ADC Disowns El-Rufai’s “SDP Merger” Claim — 24 Hours After Announcement
By Dr. G. Fraser. MFR The National Patriots.
Lagos, August 25, 2025 —
The African Democratic Congress (ADC) has distanced itself from a claim by former Kaduna governor Nasir El-Rufai that the Social Democratic Party (SDP) structure in Kaduna had “collapsed” into the ADC. In separate rebuttals today, ADC officials and the Kaduna SDP said no such merger or absorption occurred, describing the assertion as false and unauthorized.
What the parties are saying
ADC (Kaduna chapter): In a statement circulated this afternoon, ADC figures said no meeting was convened to absorb SDP members and no collapse of structures took place, urging the public to disregard the report.
Kaduna SDP: The state chapter, led by Chairman Adamu Idris, called El-Rufai’s claim “spurious” and maintained the party remains intact across all 23 LGAs with no decision to dissolve or join ADC.
The denials came less than a day after multiple outlets reported El-Rufai hailing a supposed SDP–ADC alignment in Kaduna following a weekend political meeting.
Why it matters
Kaduna is a bellwether for northern realignments ahead of 2027. Firm clarifications from both ADC and SDP blunt the narrative of a growing anti-establishment coalition centered on El-Rufai and raise questions about message discipline within opposition ranks. Today’s pushback also highlights the fragility of “structure-collapse” announcements that are not backed by formal party organs.
The backdrop: El-Rufai, SDP, and coalition cross-currents
- July 28, 2025: The SDP expelled/sanctioned El-Rufai, citing misrepresentation and internal disruption — a rupture that foreshadowed today’s clash over who speaks for whom.
- Aug 16, 2025: Kaduna ADC publicly stated it had no coalition with El-Rufai’s SDP ahead of local contests — an early marker of skepticism.
- Aug 21, 2025: El-Rufai himself warned ADC-linked groups against attributing statements to him, underscoring the scrambling communications environment around the nascent coalition.

The numbers: context on ADC/SDP strength
- Presidential vote shares: In 2019 the ADC presidential ticket (Obadiah Mailafia) polled 97,874 votes nationwide (INEC official tally). 2023 saw a hyper-competitive three-horse race dominated by APC, PDP, and LP; turnout fell to 26.71%, limiting oxygen for smaller parties.

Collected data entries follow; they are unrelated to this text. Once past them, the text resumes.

(* ===== verification/Decoder.v ===== *)
(** Decoding in [walrus-core]: the decoder of [encoding/basic_encoding.rs], the
    blob decoder of [encoding/blob_encoding.rs] and the decoding functions of
    [encoding/config.rs].

    The decoder wraps the one of the crate [reed_solomon_simd]: the class
    [ReedSolomonDecode] holds its calls, with their documented facts in
    [ReedSolomonDecodeLaws] (as many distinct shards of a codeword as it has
    source symbols restore the missing ones, fewer are refused).  A decoder
    keeps the shards it was given until a decoding succeeds; the state is
    threaded through the calls. *)
From S2P Require Import Prelude Crypto WalrusMerkle WalrusConfig Rslh WalrusOpen ReedSolomon BlobEncoding BlobMatrix.

Class ReedSolomonDecode := {
  (** [ReedSolomonDecoder::new(original_count, recovery_count, shard_bytes)] *)
  rs_decoder_new : Z -> Z -> Z -> outcome string unit;
  (** [add_original_shard] and [add_recovery_shard] for each of the indexed
      shards, whose errors the program ignores, then [decode]: an error, or the
      restored original shards. *)
  rs_decode : Z -> Z -> Z -> list (Z * bytes) -> list (Z * bytes) -> string + list (Z * bytes);
}.
(** The indices of the shards that the crate keeps, original ones first. *)
Definition provided (k m : Z) (originals recoveries : list (Z * bytes)) : gset Z :=
  list_to_set (filter (fun i => 0 <= i < k) originals.*1)
  ∪ list_to_set ((fun j => k + j) <$> filter (fun j => 0 <= j < m) recoveries.*1).
Class ReedSolomonDecodeLaws (R : ReedSolomon) (D : ReedSolomonDecode) : Prop := {
  rs_decoder_new_ok k m s : rs_new k m s = Ok tt -> rs_decoder_new k m s = Ok tt;
  rs_decode_ok k m s os originals recoveries :
    rs_new k m (Z.of_nat s) = Ok tt -> zlen os = k -> Forall (fun o => length o = s) os ->
    Forall (fun '(i, x) => 0 <= i /\ os !! Z.to_nat i = Some x) originals ->
    Forall (fun '(j, x) => 0 <= j /\ (j < m -> rs_encode m os !! Z.to_nat j = Some x)) recoveries ->
    k <= Z.of_nat (size (provided k m originals recoveries)) ->
    exists restored, rs_decode k m (Z.of_nat s) originals recoveries = inr restored /\
      (forall i x, (i, x) ∈ restored <-> 0 <= i /\ os !! Z.to_nat i = Some x /\ i ∉ originals.*1);
  rs_decode_few k m s originals recoveries :
    Z.of_nat (size (provided k m originals recoveries)) < k ->
    exists e, rs_decode k m s originals recoveries = inl e;
}.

- House seats: In the current (2023–2027) House of Representatives, ADC and SDP hold two seats each, compared with APC (162) and PDP (102). That scale explains why merger optics carry outsized media impact even when the formal mechanics aren’t there.
What today changes
1. Credibility costs: Public reversals within 24 hours erode trust in coalition announcements and hand rivals ammunition about “phantom mergers.”
2. Gatekeeping reasserted: Both ADC and SDP are signaling that **state and national executives—not ad-hoc coalitions—**will validate any structural arrangements.
3. Kaduna calculus: With Kaduna SDP insisting it’s fully organized in all LGAs, the practical effect is to freeze any immediate ADC gains on ground game and polling-unit agents.
What to expect next.
- Formal communiqués: Expect both parties to issue written directives to ward and LGA leaders clarifying membership status and cooperation rules before upcoming by-elections.
- Legal or disciplinary steps: Given SDP’s prior disciplinary actions against El-Rufai, further sanctions or litigation over misrepresentation cannot be ruled out.
- Coalition housekeeping: If opposition blocs want durable alignments ahead of 2027, they’ll need signed merger frameworks, harmonized registers, and INEC-notified leadership lists to avoid whiplash narratives.
Timeline (last 48 hours)
- Aug 24–25: Reports claim Kaduna SDP “collapses” into ADC amid El-Rufai-chaired meeting.
- Aug 25 (morning–afternoon): Kaduna SDP and ADC issue denials/clarifications; no merger, no absorption of structures.
Conclusion:
Today’s coordinated rebuttals from both ADC and SDP suggest the touted “collapse” was political theatre, not institutional reality. For voters and operatives, the lesson is clear: in Nigeria’s coalition politics, press statements aren’t mergers—INEC-recognized, party-executive-driven processes are. Until those appear, Kaduna’s partisan map remains unchanged.